P.: Muchos analistas hablan del abuso de las redes sociales como Facebook con respecto a la información que manejan de sus usuarios. ¿Qué opinión tiene sobre este tema?
R.T.: Coincido, Facebook de un día para el otro decidió que los perfiles de sus miembros se hagan públicos para alcanzar un beneficio comercial aprovechándose de la ignorancia de los consumidores sobre ese cambio. Al hacer esa modificación Facebook puede vender publicidad con mayor facilidad ya que al contar con tanta información de los usuarios cuenta con una base de datos más segmentada. En Davos se habló de cómo hoy por la velocidad que se suben datos a la web, la reputación de una persona puede quedar destruida en pocos minutos. De hecho, muchos perderán sus empleos por la información que anda dando vueltas en la web sobre ellos. Cada vez son más las empresas que chequean la información que hay en Facebook de los profesionales antes de emplearlos.
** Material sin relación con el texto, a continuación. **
Lemma decrypt_keys K rk R inp :
  holds_keys rk (2 * R + 2) K -> typed 16 inp ->
  AES_decrypt inp (mkAesKey rk (Z.of_nat (2 * R + 2)))
  = AddRoundKey (InvSubBytes (InvShiftRows (eq_inv_rounds (2 * R + 1) 1 K (AddRoundKey inp (K 0%nat)))))
      (K (2 * R + 2)%nat).
Proof.
  intros HK Hi. unfold AES_decrypt. cbn [rd_key rounds].
  rewrite Z.shiftr_div_pow2 by lia. change (2 ^ 1) with 2.
  replace (Z.to_nat (Z.of_nat (2 * R + 2) / 2)) with (S R) by (Z.div_mod_to_equations; lia).
  destruct (HK 0%nat) as [T0 K0]; [lia|]. rewrite (load_columns_ok inp _ _ Hi T0 K0).
  assert (Hs : typed 16 (AddRoundKey inp (K 0%nat))) by (by apply typed_xor).
  pose proof (dec_loop_ok R 0 K _ rk _ HK Hs) as HE. change (4 * 0)%nat with 0%nat in HE.
  rewrite HE by lia. replace (0 + 2 * R + 2)%nat with (2 * R + 2)%nat by lia.
  destruct (HK (2 * R + 2)%nat) as [TN KN]; [lia|].
  assert (TS : typed 16 (eq_inv_rounds (2 * R + 1) 1 K (AddRoundKey inp (K 0%nat))))
    by (eapply eq_inv_typed; [exact HK|done|lia]).
  rewrite (dec_last_ok _ _ _ _ TS TN KN). apply store_columns_ok. apply typed_xor; [|done].
  apply typed_sub, typed_shift, TS.
Qed.
End Decryption.

(** ** The decryption schedule *)
Section DecSchedule.
Import Fips197.

Lemma inv_mix_word_ok w : typed 4 w -> inv_mix_word (GETU32 w) = GETU32 (InvMixColumns w).
Proof.
  intros [Lw Hw]. destruct w as [|a [|b [|c [|d [|]]]]]; try discriminate Lw.
  unfold all_bytes in Hw. rewrite !Forall_cons in Hw. destruct Hw as (Ha&Hb&Hc&Hd&_).
  rewrite GETU32_w4. unfold inv_mix_word. rewrite w4_24, w4_16, w4_8, w4_0 by done.
  assert (HT : forall x, is_byte x -> Z.land (idx Te1 x) 255 = sbox x).
  { intros x Hx. destruct (te_tables x Hx) as (_ & -> & _ & _ & ->). rewrite w4_0 by byte_side. done. }
  rewrite !HT by done.
  destruct (td_tables (sbox a)) as (-> & _); [byte_side|].
  destruct (td_tables (sbox b)) as (_ & -> & _); [byte_side|].
  destruct (td_tables (sbox c)) as (_ & _ & -> & _); [byte_side|].
  destruct (td_tables (sbox d)) as (_ & _ & _ & -> & _); [byte_side|].
  rewrite !inv_sbox_sbox, !lxor_w4 by done. unfold InvMixColumns. cbn [mix_columns].
  rewrite GETU32_w4. unfold mix. reflexivity.
Qed.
P.: ¿Es posible frenar esta tendencia?
R.T.: Es difícil. Creo que es cuestión de tiempo, hasta que los usuarios se den cuenta de cómo funciona Facebook y aprendan ellos mismos a cuidar su privacidad. Lo ideal es que los usuarios creen diferentes perfiles, uno público, uno privado que no sea accesible a los buscadores como Google y otro laboral. Los internautas tienden a agrupar a todos sus conocidos en un solo perfil y esto es un problema a la hora de subir información.
P.: ¿Qué se habló en Davos acerca de la falta de regulación en internet?
R.T.: Hay conciencia sobre la necesidad de establecer reglamentación, pero depende de cada país sancionar normas. Igualmente, hay mercados donde la penetración de internet es escasa entonces es preferible que no exista tanta regulación. Por ejemplo, la Argentina está muy poco desarrollada en materia de comercio electrónico, entonces imponer regulaciones o impuestos como el IVA, como ya tiene Estados Unidos para el intercambio comercial entre los diferentes estados, tendría un impacto negativo. También se planteó la necesidad de instrumentar mecanismos para confirmar que los usuarios en internet sean quienes dicen ser y no usen identidades falsas.
P.: ¿Cuál es el desarrollo en la Argentina de internet en comparación con otros países de la región?
R.T.: El desarrollo viene lento por culpa de las malas políticas que se tomaron, por ejemplo los elevados impuestos a los dispositivos electrónicos o las trabas a la importación de celulares y computadoras, que frenaron el acceso de los argentinos a las nuevas tecnologías. Además, hay pocas empresas de banda ancha con lo cual al no haber competencia el servicio que prestan es caro y muchas veces de mala calidad. El Gobierno debería liberar el mercado para que más empresas se sumen a esta industria e internet sea más accesible a los consumidores. Chile tiene el doble de penetración de banda ancha que la Argentina.